What is being asked:
What is needed is an exact retyping of the records below, from the first line through the line that contains "of a C string".

Input material:

(* ===== verification/Geom.v ===== *)
(** * Geometries (src/src/value/tdb_geom.c)

    A geometry is a blob: a type byte, then big-endian doubles and counts.  The
    readers take the blob and check every length against its end; a pointer
    into the blob is an offset.  The parser of the text form works on the rest
    of a C string and appends to a buffer whose allocation can fail; the code
    ignores that, so a count that is patched after a failed append can lie
    outside the buffer.  [None] is the result of such a write. *)
From Stdlib Require Import SpecFloat.
From S2P Require Import Prelude Util Buf Value Cnum.

Definition TDB_GEOM_POINT : Z := 1.
Definition TDB_GEOM_LINESTRING : Z := 2.
Definition TDB_GEOM_POLYGON : Z := 3.
Record tdb_bbox := mk_bbox { minx : spec_float; miny : spec_float; maxx : spec_float; maxy : spec_float }.

(** ** Doubles and counts *)

Definition get_dbl (blob : list Z) (off : Z) : spec_float := f64_of_bits (tdb_get_u64 (bfrom blob off)).

Section Writer.
Context (alloc_ok : Z -> bool).

Definition put_dbl (b : tdb_buf) (d : spec_float) : tdb_buf := (tdb_buf_append alloc_ok b (tdb_put_u64 (bits_of_f64 d))).2.
Definition put_u32b (b : tdb_buf) (v : Z) : tdb_buf := (tdb_buf_append alloc_ok b (tdb_put_u32 v)).2.
(** [tdb_put_u32(out->data + at, v)] *)
Definition patch_u32 (b : tdb_buf) (at_ v : Z) : option tdb_buf :=
  if at_ + 4 <=? b_len b then Some (mk_buf (bput (b_data b) at_ (tdb_put_u32 v)) (b_cap b)) else None.

(** ** Parsing of text *)

Record wkt := mk_wkt { w_p : list Z; w_err : cstring }.
Definition wskip (w : wkt) : wkt := mk_wkt (skip_space (w_p w)) (w_err w).
Definition wkeyword (w : wkt) (kw : list Z) : bool * wkt :=
  let w := wskip w in
  if strncasecmp (w_p w) kw (length kw) =? 0 then (true, mk_wkt (drop (length kw) (w_p w)) (w_err w)) else (false, w).
Definition wchar (w : wkt) (c : Z) : bool * wkt :=
  let w := wskip w in
  match w_p w with
  | d :: t => if d =? c then (true, mk_wkt t (w_err w)) else (false, w)
  | [] => (false, w)
  end.
Definition wnum (w : wkt) : option spec_float * wkt :=
  let w := wskip w in
  let '(v, e) := strtod_end (w_p w) in
  if blen e =? blen (w_p w) then (None, mk_wkt (w_p w) (Some (str "expected a number"))) else (Some v, mk_wkt e (w_err w)).

(** The pairs of a coordinate list and their number; a pair takes at least two
    characters, so the length of the text and one is enough fuel. *)
Fixpoint coords_loop (fuel : nat) (w : wkt) (out : tdb_buf) (n : Z) : bool * wkt * tdb_buf * Z :=
  match fuel with
  | O => (false, w, out, n)
  | S fuel =>
      match wnum w with
      | (None, w) => (false, w, out, n)
      | (Some x, w) =>
          match wnum w with
          | (None, w) => (false, w, out, n)
          | (Some y, w) =>
              let out := put_dbl (put_dbl out x) y in
              let n := u32 (n + 1) in
              match wchar w 44 with
              | (true, w) => coords_loop fuel w out n
              | (false, w) => (true, w, out, n)
              end
          end
      end
  end.
Definition parse_coords (w : wkt) (out : tdb_buf) : option (bool * wkt * tdb_buf) :=
  match wchar w 40 with
  | (false, w) => Some (false, mk_wkt (w_p w) (Some (str "expected '('")), out)
  | (true, w) =>
      let count_at := b_len out in
      let out := put_u32b out 0 in
      match coords_loop (S (length (w_p w))) w out 0 with
      | (false, w, out, _) => Some (false, w, out)
      | (true, w, out, n) =>
          match wchar w 41 with
          | (false, w) => Some (false, mk_wkt (w_p w) (Some (str "expected ')'")), out)
          | (true, w) => out ← patch_u32 out count_at n; Some (true, w, out)
          end
      end
  end.
(** The rings of a polygon: one character or more each. *)
Fixpoint rings_loop (fuel : nat) (w : wkt) (out : tdb_buf) (nrings : Z) : option (bool * wkt * tdb_buf * Z) :=
  match fuel with
  | O => Some (false, w, out, nrings)
  | S fuel =>
      '(ok, w, out) ← parse_coords w out;
      if ok : bool then
        let nrings := u32 (nrings + 1) in
        match wchar w 44 with
        | (true, w) => rings_loop fuel w out nrings
        | (false, w) => Some (true, w, out, nrings)
        end
      else Some (false, w, out, nrings)
  end.

Definition werr (w : wkt) (d : list Z) : cstring := match w_err w with Some e => Some e | None => Some d end.
(** The status, the buffer and the reason. *)
Definition wkt_out := (tdb_status * tdb_buf * cstring)%type.
Definition fail (out : tdb_buf) (why : cstring) : wkt_out := (TDB_MISMATCH, out, why).
Definition wkt_point (w : wkt) (out : tdb_buf) : wkt * tdb_buf + wkt_out :=
  match wchar w 40 with
  | (false, _) => inr (fail out (Some (str "expected '(' after POINT")))
  | (true, w) =>
      match wnum w with
      | (None, w) => inr (fail out (werr w (str "bad POINT")))
      | (Some x, w) =>
          match wnum w with
          | (None, w) => inr (fail out (werr w (str "bad POINT")))
          | (Some y, w) =>
              match wchar w 41 with
              | (false, _) => inr (fail out (Some (str "expected ')'")))
              | (true, w) => inl (w, put_dbl (put_dbl (tdb_buf_putc alloc_ok out TDB_GEOM_POINT).2 x) y)
              end
          end
      end
  end.
Definition wkt_linestring (w : wkt) (out : tdb_buf) : option (wkt * tdb_buf + wkt_out) :=
  let out := (tdb_buf_putc alloc_ok out TDB_GEOM_LINESTRING).2 in
  '(ok, w, out) ← parse_coords w out;
  Some (if ok : bool then inl (w, out) else inr (fail out (werr w (str "bad LINESTRING")))).
Definition wkt_polygon (w : wkt) (out : tdb_buf) : option (wkt * tdb_buf + wkt_out) :=
  let out := (tdb_buf_putc alloc_ok out TDB_GEOM_POLYGON).2 in
  match wchar w 40 with
  | (false, _) => Some (inr (fail out (Some (str "expected '(' after POLYGON"))))
  | (true, w) =>
      let nring_at := b_len out in
      let out := put_u32b out 0 in
      '(ok, w, out, nrings) ← rings_loop (S (length (w_p w))) w out 0;
      if ok : bool then
        match wchar w 41 with
        | (false, _) => Some (inr (fail out (Some (str "expected ')'"))))
        | (true, w) => out ← patch_u32 out nring_at nrings; Some (inl (w, out))
        end
      else Some (inr (fail out (werr w (str "bad ring"))))
  end.
Definition tdb_geom_from_wkt (wktstr : list Z) (out : tdb_buf) : option wkt_out :=
  let out := tdb_buf_reset out in
  let w := mk_wkt (cstr wktstr) None in
  r ← match wkeyword w (str "POINT") with
      | (true, w) => Some (wkt_point w out)
      | (false, w) =>
          match wkeyword w (str "LINESTRING") with
          | (true, w) => wkt_linestring w out
          | (false, w) =>
              match wkeyword w (str "POLYGON") with
              | (true, w) => wkt_polygon w out
              | (false, w) => Some (inr (fail out (Some (str "unrecognized geometry (expected POINT/LINESTRING/POLYGON)"))))
              end
          end
      end;
  match r with
  | inr e => Some e
  | inl (w, out) =>
      match w_p (wskip w) with
      | [] => Some (TDB_OK, out, None)
      | _ => Some (fail out (Some (str "trailing characters after geometry")))
      end
  end.

(** ** Formatting *)

Definition fmt_num (out : tdb_buf) (blob : list Z) (off : Z) : tdb_buf :=
  (tdb_buf_append alloc_ok out (fmt_g 6 (tdb_get_u64 (bfrom blob off)))).2.
Definition fmt_pair (out : tdb_buf) (blob : list Z) (off : Z) : tdb_buf :=
  fmt_num (tdb_buf_putc alloc_ok (fmt_num out blob off) 32).2 blob (off + 8).
(** [fuel] bounds the points that the rest of the blob can hold. *)
Fixpoint fmt_points (fuel : nat) (out : tdb_buf) (blob : list Z) (q i npts : Z) : option Z * tdb_buf :=
  if npts <=? i then (Some q, out)
  else
    match fuel with
    | O => (None, out)
    | S fuel =>
        if blen blob <? q + 16 then (None, out)
        else
          let out := if i =? 0 then out else (tdb_buf_append alloc_ok out (str ", ")).2 in
          fmt_points fuel (fmt_pair out blob q) blob (q + 16) (i + 1) npts
    end.
(** The offset behind the list, [None] for the result -1. *)
Definition fmt_coords (out : tdb_buf) (blob : list Z) (p : Z) : option Z * tdb_buf :=
  if blen blob <? p + 4 then (None, out)
  else
    let npts := tdb_get_u32 (bfrom blob p) in
    match fmt_points (S (length blob)) (tdb_buf_putc alloc_ok out 40).2 blob (p + 4) 0 npts with
    | (None, out) => (None, out)
    | (Some q, out) => (Some q, (tdb_buf_putc alloc_ok out 41).2)
    end.
Fixpoint fmt_rings (fuel : nat) (out : tdb_buf) (blob : list Z) (p i nrings : Z) : bool * tdb_buf :=
  if nrings <=? i then (true, out)
  else
    match fuel with
    | O => (false, out)
    | S fuel =>
        let out := if i =? 0 then out else (tdb_buf_append alloc_ok out (str ", ")).2 in
        match fmt_coords out blob p with
        | (None, out) => (false, out)
        | (Some p, out) => fmt_rings fuel out blob p (i + 1) nrings
        end
    end.
(** [tdb_buf_putc(out, '\0'); out->len--]: [None] when the length wraps. *)
Definition terminate (out : tdb_buf) : option tdb_buf :=
  let out := (tdb_buf_putc alloc_ok out 0).2 in
  if b_len out =? 0 then None else Some (mk_buf (bsub (b_data out) 0 (b_len out - 1)) (b_cap out)).
Definition tdb_geom_to_wkt (blob : list Z) (out : tdb_buf) : option (tdb_status * tdb_buf) :=
  let out := tdb_buf_reset out in
  if blen blob <? 1 then Some (TDB_MISMATCH, out)
  else
    let t := bget blob 0 in
    let done_ (r : bool * tdb_buf) := let '(ok, out) := r in
      if ok : bool then out ← terminate out; Some (TDB_OK, out) else Some (TDB_MISMATCH, out) in
    if t =? TDB_GEOM_POINT then
      if blen blob <? 17 then Some (TDB_MISMATCH, out)
      else
        let out := (tdb_buf_append alloc_ok out (str "POINT(")).2 in
        done_ (true, (tdb_buf_putc alloc_ok (fmt_pair out blob 1) 41).2)
    else if t =? TDB_GEOM_LINESTRING then
      let out := (tdb_buf_append alloc_ok out (str "LINESTRING")).2 in
      let '(q, out) := fmt_coords out blob 1 in
      done_ (match q with Some _ => true | None => false end, out)
    else if t =? TDB_GEOM_POLYGON then
      if blen blob <? 5 then Some (TDB_MISMATCH, out)
      else
        let nrings := tdb_get_u32 (bfrom blob 1) in
        let out := (tdb_buf_append alloc_ok out (str "POLYGON(")).2 in
        let '(ok, out) := fmt_rings (S (length blob)) out blob 5 0 nrings in
        done_ (ok, if ok then (tdb_buf_putc alloc_ok out 41).2 else out)
    else Some (TDB_MISMATCH, out).
End Writer.

(** ** Validation *)

Definition tdb_geom_type_of (blob : list Z) : Z := if 1 <=? blen blob then bget blob 0 else 0.
Definition skip_coords (blob : list Z) (p : Z) : option Z :=
  if blen blob <? p + 4 then None
  else
    let q := p + 4 + tdb_get_u32 (bfrom blob p) * 16 in
    if blen blob <? q then None else Some q.
(** A ring takes four bytes or more, which bounds the rounds. *)
Fixpoint skip_rings (fuel : nat) (blob : list Z) (p nr : Z) : option Z :=
  if nr <=? 0 then Some p
  else
    match fuel with
    | O => None
    | S fuel => p ← skip_coords blob p; skip_rings fuel blob p (nr - 1)
    end.
Definition tdb_geom_valid (blob : list Z) : bool :=
  if blen blob <? 1 then false
  else
    let t := bget blob 0 in
    let ends (p : option Z) := match p with Some p => p =? blen blob | None => false end in
    if t =? TDB_GEOM_POINT then 17 =? blen blob
    else if t =? TDB_GEOM_LINESTRING then ends (skip_coords blob 1)
    else if t =? TDB_GEOM_POLYGON then
      if blen blob <? 5 then false else ends (skip_rings (length blob) blob 5 (tdb_get_u32 (bfrom blob 1)))
    else false.

(** ** Bounding box and predicates *)

Definition grow_box (bb : tdb_bbox) (x y : spec_float) : tdb_bbox :=
  mk_bbox (if SFltb x (minx bb) then x else minx bb) (if SFltb y (miny bb) then y else miny bb)
    (if SFltb (maxx bb) x then x else maxx bb) (if SFltb (maxy bb) y then y else maxy bb).
Fixpoint bbox_pts (blob : list Z) (p : Z) (npts : nat) (bb : tdb_bbox) : tdb_bbox :=
  match npts with
  | O => bb
  | S k => bbox_pts blob (p + 16) k (grow_box bb (get_dbl blob p) (get_dbl blob (p + 8)))
  end.
Fixpoint bbox_rings (blob : list Z) (p : Z) (nr : nat) (bb : tdb_bbox) : tdb_bbox :=
  match nr with
  | O => bb
  | S k =>
      let np := tdb_get_u32 (bfrom blob p) in
      bbox_rings blob (p + 4 + np * 16) k (bbox_pts blob (p + 4) (Z.to_nat np) bb)
  end.
(** The doubles 1e308 and -1e308. *)
Definition d1e308 : spec_float := Eval vm_compute in f64_of_dec 1 308.
Definition bbox_empty : tdb_bbox := mk_bbox d1e308 d1e308 (SFopp d1e308) (SFopp d1e308).
Definition tdb_geom_bbox (blob : list Z) : option tdb_bbox :=
  if tdb_geom_valid blob then
    let t := bget blob 0 in
    Some (if t =? TDB_GEOM_POINT then
            let x := get_dbl blob 1 in let y := get_dbl blob 9 in mk_bbox x y x y
          else if t =? TDB_GEOM_LINESTRING then
            bbox_pts blob 5 (Z.to_nat (tdb_get_u32 (bfrom blob 1))) bbox_empty
          else bbox_rings blob 5 (Z.to_nat (tdb_get_u32 (bfrom blob 1))) bbox_empty)
  else None.
Definition tdb_geom_point_xy (blob : list Z) : option (spec_float * spec_float) :=
  if (blen blob <? 17) || negb (bget blob 0 =? TDB_GEOM_POINT) then None else Some (get_dbl blob 1, get_dbl blob 9).

Definition dadd := SFadd 53 1024.
Definition dsub := SFsub 53 1024.
Definition dmul := SFmul 53 1024.
Definition ddiv := SFdiv 53 1024.
Definition dsqrt := SFsqrt 53 1024.
Definition d0_5 : spec_float := Eval vm_compute in f64_of_dec 5 (-1).

Definition rep_point (b : list Z) : option (spec_float * spec_float) :=
  match tdb_geom_point_xy b with
  | Some p => Some p
  | None => bb ← tdb_geom_bbox b; Some (dmul (dadd (minx bb) (maxx bb)) d0_5, dmul (dadd (miny bb) (maxy bb)) d0_5)
  end.
Definition tdb_geom_distance (a b : list Z) : option spec_float :=
  '(ax, ay) ← rep_point a;
  '(bx, by_) ← rep_point b;
  let dx := dsub ax bx in
  let dy := dsub ay by_ in
  Some (dsqrt (dadd (dmul dx dx) (dmul dy dy))).
Definition tdb_bbox_intersects (a b : tdb_bbox) : bool :=
  negb (SFltb (maxx a) (minx b) || SFltb (maxx b) (minx a) || SFltb (maxy a) (miny b) || SFltb (maxy b) (miny a)).

(** The points [i] and [j] of the ring at [p]; [k] points are left. *)
Definition edge_crosses (blob : list Z) (p i j : Z) (px py : spec_float) : bool :=
  let xi := get_dbl blob (p + i * 16) in let yi := get_dbl blob (p + i * 16 + 8) in
  let xj := get_dbl blob (p + j * 16) in let yj := get_dbl blob (p + j * 16 + 8) in
  negb (Bool.eqb (SFltb py yi) (SFltb py yj))
  && SFltb px (dadd (ddiv (dmul (dsub xj xi) (dsub py yi)) (dsub yj yi)) xi).
Fixpoint ring_loop (k : nat) (blob : list Z) (p i j : Z) (px py : spec_float) (inside : bool) : bool :=
  match k with
  | O => inside
  | S k => ring_loop k blob p (i + 1) i px py (if edge_crosses blob p i j px py then negb inside else inside)
  end.
Definition point_in_ring (blob : list Z) (p npts : Z) (px py : spec_float) : bool :=
  ring_loop (Z.to_nat npts) blob p 0 (u32 (npts - 1)) px py false.
Fixpoint in_holes (k : nat) (blob : list Z) (p : Z) (px py : spec_float) : bool :=
  match k with
  | O => false
  | S k =>
      let hn := tdb_get_u32 (bfrom blob p) in
      point_in_ring blob (p + 4) hn px py || in_holes k blob (p + 4 + hn * 16) px py
  end.
Definition tdb_geom_contains_point (blob : list Z) (px py : spec_float) : bool :=
  if negb (tdb_geom_valid blob) then false
  else if bget blob 0 =? TDB_GEOM_POLYGON then
    let nr := tdb_get_u32 (bfrom blob 1) in
    if nr =? 0 then false
    else
      let np := tdb_get_u32 (bfrom blob 5) in
      if negb (point_in_ring blob 9 np px py) then false
      else negb (in_holes (Z.to_nat (nr - 1)) blob (9 + np * 16) px py)
  else
    match tdb_geom_bbox blob with
    | None => false
    | Some bb => SFleb (minx bb) px && SFleb px (maxx bb) && SFleb (miny bb) py && SFleb py (maxy bb)
    end.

Response to the exercise:
(* ===== verification/Geom.v ===== *)
(** * Geometries (src/src/value/tdb_geom.c)

    A geometry is a blob: a type byte, then big-endian doubles and counts.  The
    readers take the blob and check every length against its end; a pointer
    into the blob is an offset.  The parser of the text form works on the rest
    of a C string and appends to a buffer whose allocation can fail; the code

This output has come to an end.